Abstract

This paper proposes a general design pattern for building adaptive systems. The Neocortex Adaptive System Pattern (NASP) architecture is an adaptive decision-making architecture. It is derived from the physical architecture observed within the neocortex of a primate brain. This architectural pattern is used as a basis to provide necessary functions to adaptive systems, allowing different adaptive system components with different methodologies and techniques to coexist and cooperate within a single system. Properties of the NASP are illustrated using an agent-based simulation experiment framework composed of simulated tank vs. tank game. This study supplies experimental results that compare adaptive decisions based on accuracy and timeliness. It shows that a more accurate decision may in fact be the less optimal one due to time constraints.
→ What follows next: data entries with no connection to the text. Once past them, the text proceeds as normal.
Definition set_scheduled_work (m : gmap string WorkRow) (d : AgentDatabase) : AgentDatabase :=
  mkAgentDatabase m (result_outbox d) (outbox_sequence d).

Abbreviation AgentQueries := (M AgentDatabase).

(** ** Queries ([generated/action.sql.go]) *)

(** [UPDATE scheduled_work SET ... WHERE work_id = ?], [:exec]. *)
Definition update_work (id : string) (f : time -> WorkRow -> WorkRow) : AgentQueries unit :=
  sql (fun t d => Ok (tt, set_scheduled_work (alter (f t) id (scheduled_work d)) d)).

Definition runnable (now : time) (r : WorkRow) : bool :=
  negb (Work_Retired r) && negb (Work_RunInProgress r) && (Work_NextExecuteAt r <=? now).

(** The columns a run sets. *)
Definition begin_run (run_id : string) (digest : bytes) (lastExecutedAt nextExecuteAt startedAt : time)
    (t : time) (r : WorkRow) : WorkRow := {|
  Work_WorkID := Work_WorkID r; Work_RunID := Some run_id; Work_ActionBlob := Work_ActionBlob r;
  Work_RunActionDigest := Some digest; Work_Retired := Work_Retired r;
  Work_ReceivedAt := Work_ReceivedAt r; Work_LastExecutedAt := Some lastExecutedAt;
  Work_NextExecuteAt := nextExecuteAt; Work_RunStartedAt := Some startedAt;
  Work_RunInProgress := true; Work_CreatedAt := Work_CreatedAt r; Work_UpdatedAt := t |}.

(** The number of rows updated; [run_id] is UNIQUE. *)
Definition BeginScheduledRun (RunID : string) (RunActionDigest : bytes)
    (LastExecutedAt NextExecuteAt RunStartedAt : time) (WorkID : string) (NextExecuteAt_2 : time)
    : AgentQueries Z :=
  sql (fun t d =>
    match scheduled_work d !! WorkID with
    | None => Ok (0, d)
    | Some r =>
        if negb (runnable NextExecuteAt_2 r) then Ok (0, d)
        else if exists_row (fun r' => bool_decide (Work_RunID r' = Some RunID))
                  (delete WorkID (scheduled_work d))
        then Err ErrConstraintUnique
        else Ok (1, set_scheduled_work
               (<[WorkID := begin_run RunID RunActionDigest LastExecutedAt NextExecuteAt RunStartedAt t r]>
                  (scheduled_work d)) d)
    end).

Definition DeletePendingResult_query (sequence : Z) : AgentQueries unit :=
  sql (fun _ d => Ok (tt, mkAgentDatabase (scheduled_work d) (delete sequence (result_outbox d))
                            (outbox_sequence d))).

Definition DeleteRetiredWork (WorkID RunID : string) : AgentQueries unit :=
  sql (fun _ d =>
    match scheduled_work d !! WorkID with
    | Some r =>
        if bool_decide (Work_RunID r = Some RunID) && Work_Retired r
        then Ok (tt, set_scheduled_work (delete WorkID (scheduled_work d)) d) else Ok (tt, d)
    | None => Ok (tt, d)
    end).

Definition DeleteWork (workID : string) : AgentQueries unit :=
  sql (fun _ d => Ok (tt, set_scheduled_work (delete workID (scheduled_work d)) d)).

Definition finish_run (t : time) (r : WorkRow) : WorkRow := {|
  Work_WorkID := Work_WorkID r; Work_RunID := if Work_Retired r then Work_RunID r else None;
  Work_ActionBlob := Work_ActionBlob r; Work_RunActionDigest := None;
  Work_Retired := Work_Retired r; Work_ReceivedAt := Work_ReceivedAt r;
  Work_LastExecutedAt := Work_LastExecutedAt r; Work_NextExecuteAt := Work_NextExecuteAt r;
  Work_RunStartedAt := None; Work_RunInProgress := false; Work_CreatedAt := Work_CreatedAt r;
  Work_UpdatedAt := t |}.

(** Whether the finished work is retired. *)
Definition FinishScheduledRun (WorkID RunID : string) (RunActionDigest : bytes) : AgentQueries bool :=
  sql (fun t d =>
    match scheduled_work d !! WorkID with
    | Some r =>
        if bool_decide (Work_RunID r = Some RunID)
           && bool_decide (Work_RunActionDigest r = Some RunActionDigest) && Work_RunInProgress r
        then Ok (Work_Retired r, set_scheduled_work (<[WorkID := finish_run t r]> (scheduled_work d)) d)
        else Err ErrNoRows
    | None => Err ErrNoRows
    end).

(** [work_id, action_blob] of the rows. *)
Definition GetDueScheduledWork_query (nextExecuteAt : time) : AgentQueries (list (string * bytes)) :=
  query (fun d => Ok ((fun r => (Work_WorkID r, Work_ActionBlob r)) <$>
    order_by (by_time2 Work_NextExecuteAt Work_WorkID)
      (select_where (runnable nextExecuteAt) (scheduled_work d)))).

Definition by_sequence : relation ResultOutbox := fun a b => Outbox_Sequence a <= Outbox_Sequence b.

#[global] Instance by_sequence_dec : RelDecision by_sequence.
Proof. intros a b. unfold by_sequence. apply _. Defined.

#[global] Instance by_sequence_trans : Transitive by_sequence.
Proof. intros a b c. unfold by_sequence. lia. Qed.

#[global] Instance by_sequence_total : Total by_sequence.
Proof. intros a b. unfold by_sequence. lia. Qed.

(** [sequence, payload] of the rows. *)
Definition GetPendingResults_query : AgentQueries (list (Z * bytes)) :=
  query (fun d => Ok ((fun r => (Outbox_Sequence r, Outbox_Payload r)) <$>
    order_by by_sequence
      (select_where (fun _ => true) (result_outbox d)))).

Definition GetRunnableWork (WorkID : string) (NextExecuteAt : time) : AgentQueries (string * bytes) :=
  query (fun d =>
    match scheduled_work d !! WorkID with
    | Some r => if runnable NextExecuteAt r then Ok (Work_WorkID r, Work_ActionBlob r)
                else Err ErrNoRows
    | None => Err ErrNoRows
    end).

Definition GetScheduledWorkNextExecute (workID : string) : AgentQueries time :=
  query (fun d => match scheduled_work d !! workID with
                  | Some r => Ok (Work_NextExecuteAt r) | None => Err ErrNoRows end).

(** The sequence number given out; SQLite refuses (SQLITE_FULL) once the largest
    64-bit number was used. *)
Definition InsertResultOutbox (payload : bytes) : AgentQueries Z :=
  sql (fun t d =>
    let n := outbox_sequence d + 1 in
    if in_int64 n
    then Ok (n, mkAgentDatabase (scheduled_work d)
                  (<[n := {| Outbox_Sequence := n; Outbox_Payload := payload; Outbox_CreatedAt := t |}]>
                     (result_outbox d)) n)
    else Err ErrDatabase).

Definition new_work (WorkID : string) (ActionBlob : bytes) (ReceivedAt NextExecuteAt t : time)
    : WorkRow := {|
  Work_WorkID := WorkID; Work_RunID := None; Work_ActionBlob := ActionBlob;
  Work_RunActionDigest := None; Work_Retired := false; Work_ReceivedAt := ReceivedAt;
  Work_LastExecutedAt := None; Work_NextExecuteAt := NextExecuteAt; Work_RunStartedAt := None;
  Work_RunInProgress := false; Work_CreatedAt := t; Work_UpdatedAt := t |}.

Definition InsertScheduledWork (WorkID : string) (ActionBlob : bytes) (ReceivedAt NextExecuteAt : time)
    : AgentQueries unit :=
  sql (fun t d =>
    match scheduled_work d !! WorkID with
    | Some _ => Err ErrConstraintPrimaryKey
    | None => Ok (tt, set_scheduled_work
        (<[WorkID := new_work WorkID ActionBlob ReceivedAt NextExecuteAt t]> (scheduled_work d)) d)
    end).

(** The whole rows: the caller reads [work_id, action_blob, retired,
    run_in_progress].  The statement has no ORDER BY. *)
Definition ListAllWork : AgentQueries (list WorkRow) :=
  query (fun d => Ok (select_where (fun _ => true) (scheduled_work d))).

(** [work_id, COALESCE(run_id, ''), run_action_digest] of the rows; a NULL digest
    reads as an empty slice. *)
Definition ListInterruptedWork : AgentQueries (list (string * string * bytes)) :=
  query (fun d => Ok ((fun r => (Work_WorkID r, default EmptyString (Work_RunID r),
                                 default [] (Work_RunActionDigest r))) <$>
    order_by (by_key Work_WorkID) (select_where Work_RunInProgress (scheduled_work d)))).

Definition retire (t : time) (r : WorkRow) : WorkRow := {|
  Work_WorkID := Work_WorkID r; Work_RunID := Work_RunID r; Work_ActionBlob := Work_ActionBlob r;
  Work_RunActionDigest := Work_RunActionDigest r; Work_Retired := true;
  Work_ReceivedAt := Work_ReceivedAt r; Work_LastExecutedAt := Work_LastExecutedAt r;
  Work_NextExecuteAt := Work_NextExecuteAt r; Work_RunStartedAt := Work_RunStartedAt r;
  Work_RunInProgress := Work_RunInProgress r; Work_CreatedAt := Work_CreatedAt r;
  Work_UpdatedAt := t |}.

Definition RetireWork (workID : string) : AgentQueries unit := update_work workID retire.

Definition revise (ActionBlob : bytes) (NextExecuteAt t : time) (r : WorkRow) : WorkRow := {|
  Work_WorkID := Work_WorkID r; Work_RunID := Work_RunID r; Work_ActionBlob := ActionBlob;
  Work_RunActionDigest := Work_RunActionDigest r; Work_Retired := false;
  Work_ReceivedAt := Work_ReceivedAt r; Work_LastExecutedAt := Work_LastExecutedAt r;
  Work_NextExecuteAt := NextExecuteAt; Work_RunStartedAt := Work_RunStartedAt r;
  Work_RunInProgress := Work_RunInProgress r; Work_CreatedAt := Work_CreatedAt r;
  Work_UpdatedAt := t |}.

Definition UpdateScheduledWork (ActionBlob : bytes) (NextExecuteAt : time) (WorkID : string)
    : AgentQueries unit :=
  update_work WorkID (revise ActionBlob NextExecuteAt).

(** ** Schedules ([store.go]) *)

Definition hour : Z := 3600000000000.
Definition defaultInterval : Z := 8 * hour.

(** The interval of a schedule, a [time.Duration]: the product is computed in 64
    bits. *)
Definition scheduleInterval (schedule : option ActionSchedule) : Z :=
  match schedule with
  | Some s => if 0 <? IntervalHours s then int64 (IntervalHours s * hour) else defaultInterval
  | None => defaultInterval
  end.

Definition clampInterval (computed now interval : Z) : time :=
  let ceiling := now + interval in if ceiling <? computed then ceiling else computed.

Definition calculateNextExecuteFromSchedule (schedule : option ActionSchedule)
    (lastExecuted : option time) (now : time) : time :=
  let interval := scheduleInterval schedule in
  match lastExecuted with
  | None => now
  | Some last => clampInterval (last + interval) now interval
  end.

(** ** Operations ([action.go]) *)

Record ScheduledWork := { SW_Action : Action; SW_WorkID : string; SW_RunID : string }.
Record PendingResult := { Pending_Sequence : Z; Pending_ActionResult : ActionResult }.

(** The order in which [range] visits a map, which Go leaves open. *)
Class MapRange := { map_range : gmap string Action -> list (string * Action) }.

Class MapRangeLaws `{MapRange} : Prop :=
  map_range_perm : forall m, map_range m ≡ₚ map_to_list m.

(** [BeginTx] reports the driver's error as it is. *)
Definition AgentTransaction {A} (run : AgentQueries A) : AgentQueries A :=
  transaction (fun err => err) run.

(** The first loop of [ReconcilePolicy]; a nil action has an empty id. *)
Fixpoint policyActions (actions : list Action) (current : gmap string Action)
    : result (gmap string Action) :=
  match actions with
  | [] => Ok current
  | a :: actions =>
      let id := GetValue (Action_Id a) in
      if bool_decide (id = EmptyString) then Err (ErrNew "reconcile policy: malformed action")
      else match current !! id with
      | Some _ => Err (ErrNew "reconcile policy: duplicate action")
      | None => policyActions actions (<[id := a]> current)
      end
  end.

Section operations.
Context `{!ProtoCodec Action, !ProtoCodec ActionResult, !DeterministicMarshal, !MapRange}.

Definition decodeAction (blob : bytes) : result Action := proto_Unmarshal blob.

(** One stored row against the policy. *)
Definition reconcileRow (current : gmap string Action) (now : time) (row : WorkRow)
    : AgentQueries unit :=
  let id := Work_WorkID row in
  let store_current (a : Action) (verb : string) :=
    blob ← on_error (lift (proto_Marshal a)) (fun err => fail (ErrWrap "reconcile policy: marshal" err));
    on_error (UpdateScheduledWork blob now id) (fun err => fail (ErrWrap verb err)) in
  match current !! id with
  | None => if Work_RunInProgress row then RetireWork id else DeleteWork id
  | Some a =>
      if negb (Work_Retired row)
      then
        stored ← on_error (lift (decodeAction (Work_ActionBlob row)))
                   (fun err => fail (ErrWrap "reconcile policy: decode" err));
        if bool_decide (stored = a) then mret tt
        else store_current a "reconcile policy: update"%string
      else store_current a "reconcile policy: revive"%string
  end.

(** One action of the policy against the rows there were. *)
Definition reconcileAction (inventory : gset string) (now : time) (entry : string * Action)
    : AgentQueries unit :=
  let (id, a) := entry in
  if bool_decide (id ∈ inventory) then mret tt
  else
    blob ← on_error (lift (proto_Marshal a)) (fun err => fail (ErrWrap "reconcile policy: marshal" err));
    on_error
      (InsertScheduledWork id blob now
         (calculateNextExecuteFromSchedule (Action_Schedule a) None now))
      (fun err => fail (ErrWrap "reconcile policy: insert" err)).

Definition reconcileTransaction (current : gmap string Action) : AgentQueries unit :=
  rows ← ListAllWork;
  now ← now;
  _ ← for_each (reconcileRow current now) rows;
  for_each (reconcileAction (list_to_set (Work_WorkID <$> rows)) now) (map_range current).
(* ===== verification/Executor.v ===== *)
(** * Executing an action ([agent/internal/executor])

    The executor turns an action into commands and its outcome into a result.  The
    runner it starts commands with and the package manager it drives are the
    interfaces of the SDK: [Runner] ([Exec]) and [Manager].  Programs run over the
    state [D] of the host, which only those interfaces touch. *)

From stdpp Require Import pretty.
From S2P Require Import Prelude Engine Proto Strs Exec.

Open Scope string_scope.
Open Scope Z_scope.

(** ** The package manager ([sdk/pkg/pkg.go]) *)

Record InstallSpec := { Spec_Name : string; Spec_Version : string }.

(** The methods of [pkg.Manager] the executor calls. *)
Class Manager (D : Type) := {
  IsInstalled : Ctx -> string -> M D bool;
  InstalledVersion : Ctx -> string -> M D string;
  Install : Ctx -> bool -> list InstallSpec -> M D outcome;
  Remove : Ctx -> bool -> list string -> M D outcome;
  Update : Ctx -> M D outcome;
  UpgradeAll : Ctx -> M D outcome;
}.

Definition ErrUnsupported : error := ErrVar "package operation unsupported".

(** [err.Error()]: the text of an error, of which the model keeps what
    [errors.Is] sees. *)
Class ErrorText := { Error : error -> string }.

(** ** Timeouts *)

Definition defaultShellTimeout : Z := 3600000000000.
Definition defaultPackageTimeout : Z := 1800000000000.

Definition actionTimeout (action : Action) : Z :=
  if 0 <? Action_TimeoutSeconds action then int64 (Action_TimeoutSeconds action * 1000000000)
  else match Action_Params action with
  | Some (Action_Shell _) => defaultShellTimeout
  | Some (Action_Package _) | Some Action_Update => defaultPackageTimeout
  | None => 0
  end.

Section executor.
Context {D : Type} `{!Runner D, !ErrorText}.

(** The package manager found on the host, if any. *)
Context (pkgManager : option (Manager D)).

Definition output_of (run : ExecResult) : CommandOutput :=
  {| ExitCode := int32 (Exec_ExitCode run); Stdout := Exec_Stdout run; Stderr := Exec_Stderr run |}.

(** The output and the error of a step, [( *pb.CommandOutput, error)]. *)
Abbreviation step_result := (option CommandOutput * option error)%type.
Lemma renewCertificateIfDue_spec c force serial :
  usable c (Creds_Certificate c) serial ->
  triple (answered c serial true) (renewCertificateIfDue ca hostname link ends c force)
    (fun _ => safe) ended.
Proof.
  intros Hu. assert (forall s, answered c serial true s -> safe s) as Hsafe
    by (intros s Ha; eexists; by eapply answered_holding).
  unfold renewCertificateIfDue.
  destruct (pem_Decode (Creds_Certificate c)) as [[block rest]|]; [|by apply triple_ret].
  destruct (ParseCertificate (Block_Bytes block)) as [cert|]; [|by apply triple_ret].
  apply triple_bind_draw. intros at_. destruct (negb force && _); [by apply triple_ret|].
  destruct (GenerateCSRFromKey hostname (Creds_PrivateKey c)) as [csr|]; [|by apply triple_ret].
  destruct (proj2 Hu) as [-> Hag].
  set (R := fun res (s : Fleet) => s.1 = Some c /\ sound c /\ exists r r', devices s.2 !! Creds_DeviceID c = Some r' /\
    enrolled_row c r /\ Device_ActiveCertSerial r = serial /\ renewed (Creds_DeviceID c) r r' /\
    match res with Ok cert => staged cert r' | Err _ => True end).
  assert (forall res s, R res s -> safe s) as HR.
  { intros res s (Hf & Hs & r & r' & Hr' & Henr & Ha & Hren & _). exists c. split; [done|]. split; [done|].
    exists r'. split; [done|]. by apply (enrolled_row_renewed c serial r r'). }
  apply triple_bind with (R := R).
  - apply triple_on_snd. intros d1. apply triple_at. intros d0 (Hf & Hs & r & Hr & Henr & Ha).
    eapply triple_conseq; [apply (request_renewal_row ca link _ csr _ serial r Hag); [by apply sound_id|apply Henr]
      |intros d ->; by exists r| |done].
    intros res d (r' & Hr' & Hren & Hst). split_and!; [done..|]. exists r, r'. by split_and!; [..|apply Ha|done|done].
  - intros answer. apply triple_bind with (R := fun _ => R answer); [by apply alive_spec, HR|]. intros u.
    destruct answer as [newcert|e]; simpl; [|apply triple_ret, HR].
    destruct (applyRenewal c newcert) as [c'|e] eqn:Happ; [|apply triple_ret, HR].
    apply triple_bind with (R := fun _ => safe); [|intros saved; by apply triple_ret].
    eapply triple_attempt; [|intros ? s Hd; exact Hd].
    apply triple_at. intros s (Hf & Hs & r & r' & Hr' & Henr & Ha & Hren & Hst).
    pose proof (applyRenewal_ok _ _ _ Happ) as (Hne & Hc' & _).
    apply save_spec.
    + subst c'. by apply sound_with_certificates; [|apply Hu].
    + intros s' ->. apply (HR (Ok newcert)). split_and!; [done..|]. by exists r, r'.
    + intros s' ->. exists r'. split; [by subst c'|]. by eapply enrolled_row_renewed.
Qed.

(** How a session with an enrolled agent comes out. *)
Definition session_outcome (u connected : bool) (res : Iteration) : Prop :=
  exists l, res = SessionEnded connected l /\ firstConnect l = false /\
    (connected = false -> u = false -> fallbackActive l = false).

Lemma after_readiness_spec c u connected serial :
  usable c (presented c u) serial -> sound c ->
  triple (answered c serial connected) (after_readiness ca hostname link ends c u connected)
    (fun res s => session_outcome u connected res /\ safe s) ended.
Proof.
  intros Hu Hs. assert (forall s, answered c serial connected s -> safe s) as Hsafe
    by (intros s Ha; eexists; by eapply answered_holding).
  unfold after_readiness.
  apply triple_bind with (R := fun _ => answered c serial connected); [by apply alive_spec|]. intros _.
  apply triple_bind with (R := fun _ => safe).
  - destruct connected; simpl; [|by apply triple_ret]. destruct u.
    + eapply triple_conseq; [by apply promote_spec|done|done|done].
    + apply triple_bind with (R := fun _ => safe); [by apply renewCertificateIfDue_spec|].
      intros r. by apply triple_ret.
  - intros c'. apply triple_bind with (R := fun _ => safe); [by apply alive_spec|]. intros _.
    apply triple_ret. intros s Hd. split; [|done]. eexists. split; [reflexivity|]. split; [done|].
    intros -> ->. unfold fallbackAfterConnection. simpl. by destruct (negb (has_pending c')).
Qed.

Lemma agent_session_spec c u serial :
  usable c (presented c u) serial ->
  triple (holding c) (agent_session service ca hostname agentVersion link ends c u (presented c u))
    (fun res s => (exists connected, session_outcome u connected res) /\ safe s) ended.
Proof.
  intros Hu. apply triple_bind with (R := answered c serial).
  - eapply triple_conseq; [by apply connected_spec|done|done|done].
  - intros b. apply triple_at. intros s Ha. pose proof Ha as (_ & Hs & _).
    eapply triple_conseq; [by apply after_readiness_spec|by intros ? ->| |done].
    intros res s' [Ho Hsafe]. split; [by exists b|done].
Qed.

(** In good weather a session with a current certificate is accepted. *)
Lemma agent_session_connects c u serial :
  usable c (presented c u) serial -> (forall n, link n = Answered) -> (forall n, ends n = false) ->
  quietly (fun s => holding c s /\ row (Creds_DeviceID c) (current serial) s.2)
    (agent_session service ca hostname agentVersion link ends c u (presented c u))
    (fun res s => session_outcome u true res /\ safe s).
Proof.
  intros Hu Hlink Hends. apply quietly_at. intros [f d] [Hh Hcur].
  apply quietly_bind with (R := fun b s => b = true /\ answered c serial b s).
  - apply (quietly_triple _ _ (fun b _ => b = true)) with (E := fun _ _ => False).
    + eapply quietly_conseq with (P' := fun s => s.1 = f /\ row (Creds_DeviceID c) (current serial) s.2).
      * apply quietly_on_snd. by apply connect_current; [apply Hu|apply sound_id, Hh|].
      * by intros s ->.
      * by intros b s [_ Hb].
    + eapply triple_conseq; [by apply connected_spec|by intros s ->|done|done].
  - intros b. apply quietly_at. intros s [-> Ha]. apply quietly_total.
    eapply triple_conseq; [apply (after_readiness_spec c u true serial Hu), Ha|by intros ? ->|done|].
    intros e s' [_ [n Hn]]. congruence.
Qed.

(** ** An iteration of the loop *)

(** What the loop remembers between two iterations fits the file. *)
Definition remembers (l : Loop) (s : Fleet) : Prop :=
  exists c, holding c s /\ (firstConnect l = true -> loop_creds l = c).

(** The certificate an iteration presents is usable, and current unless the loop fell
    back to the active one. *)
Lemma enrolled_presents c d fallback :
  enrolled c d ->
  let u := presentPendingCertificate (has_pending c) fallback in
  exists serial, usable c (presented c u) serial /\
    configureAgentMTLS c fallback = (Ok (presented c u), u, false) /\
    (fallback = false -> row (Creds_DeviceID c) (current serial) d).
Proof.
  intros [_ (r & Hr & Hc & sa & Hsa & Hh)] u.
  assert (exists serial, usable c (presented c u) serial /\
    (fallback = false -> row (Creds_DeviceID c) (current serial) d)) as (serial & Hu & Hcur).
  { unfold u, presentPendingCertificate, has_pending, presented.
    destruct fallback; rewrite ?andb_false_r; [by exists sa|]. simpl. rewrite andb_true_r.
    destruct Hh as [[Ha Hp]|(sp & Hsp & _ & Ha & _)].
    - case_bool_decide as Hn; simpl.
      + exists sa. split; [done|]. intros _. exists r. split; [done|]. by left.
      + destruct Hp as [|(sp & Hsp & Hs)]; [done|]. exists sp. split; [done|]. intros _. exists r.
        split; [done|]. right. destruct (Hc sp Hs) as (? & ? & _). by split_and!.
    - rewrite bool_decide_false by apply Hsp. simpl. exists sp. split; [done|]. intros _. exists r.
      split; [done|]. by left. }
  exists serial. split_and!; [done| |done]. unfold configureAgentMTLS. cbv zeta. fold u.
  destruct Hu as (_ & Hm & _). unfold presented in *. by rewrite Hm.
Qed.

Lemma reload_spec l :
  triple (remembers l)
    (if firstConnect l then mret (loop_creds l)
     else on_fst (reloadCredsForReconnect readable (loop_creds l))) holding (fun _ _ => False).
Proof.
  destruct (firstConnect l) eqn:Hl.
  - apply triple_ret. intros s (c & Hh & Hc). by rewrite Hc.
  - intros env [[f d] n] (c & [Hf Hd] & _). simpl in Hf. subst f. by split.
Qed.

Lemma agent_iteration_spec l :
  triple (remembers l) (agent_iteration service ca hostname agentVersion link readable ends l)
    (fun res s => exists u connected, session_outcome u connected res /\ safe s) ended.
Proof.
  apply triple_bind with (R := holding); [eapply triple_conseq; [apply reload_spec|done..]|].
  intros c. apply triple_at. intros s [Hf Henr]. pose proof Henr as [(_ & Haddr & _) _].
  rewrite Haddr. simpl. destruct (enrolled_presents c s.2 (fallbackActive l) Henr) as (serial & Hu & -> & _).
  eapply triple_conseq; [by apply (agent_session_spec c _ serial)|by intros ? ->| |done].
  intros res s' [[b Hb] Hs]. by eexists _, b.
Qed.

Lemma agent_iteration_connects l :
  (forall n, link n = Answered) -> (forall n, ends n = false) ->
  quietly (remembers l) (agent_iteration service ca hostname agentVersion link readable ends l)
    (fun res s => safe s /\ exists connected l', res = SessionEnded connected l' /\ firstConnect l' = false /\
       (connected = false -> fallbackActive l = true /\ fallbackActive l' = false)).
Proof.
  intros Hlink Hends.
  apply quietly_bind with (R := holding); [apply quietly_total, reload_spec|].
  intros c. apply quietly_at. intros s [Hf Henr]. pose proof Henr as [(_ & Haddr & _) _].
  rewrite Haddr. simpl. destruct (enrolled_presents c s.2 (fallbackActive l) Henr) as (serial & Hu & -> & Hcur).
  destruct (fallbackActive l).
  - apply quietly_total. eapply triple_conseq; [by apply (agent_session_spec c _ serial)|by intros ? ->| |].
    + intros res s' [(b & l' & -> & Hl & Hfb) Hs]. split; [done|]. exists b, l'. split_and!; [done..|].
      intros ->. split; [done|]. apply Hfb; [done|]. unfold presentPendingCertificate. by rewrite andb_false_r.
    + intros e s' [_ [n Hn]]. congruence.
  - eapply quietly_conseq; [by apply (agent_session_connects c _ serial)|intros ? ->; split; [done|by apply Hcur]|].
    intros res s' [(l' & -> & Hl & _) Hs]. split; [done|]. by exists true, l'.
Qed.
End session.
The experimentation results suggest that multi-system adaptation can increase system performance, and learned information can identify time frames when an adaptation can increase system performance. The practice of designing and building agent based systems shares many principles and approaches with the NASP. An agent-based architecture has a common environment that is utilized to share the state of the system with member agents. It contains autonomous entities that communicate with each other in order to perform their designed functions. A unique contribution of the NASP approach over other research is to add the ability for different agents to create alternative courses of action and controls such as rule-based, neural, or Bayesian that are used to choose from those alternatives based on their latest information. While counter intuitive, the findings suggest that increased performance in this combatant domain suggest that earlier adaptations, using less information, improve the performance of the adaptive system. The paper provides a literature review of relevant neuroscience literature that describes the parallels between the architecture of the neocortex and NASP. The paper discusses the simulation experiments and associated results that illustrate how tradeoffs between information completeness and timeliness affect system performance within a NASP-based system.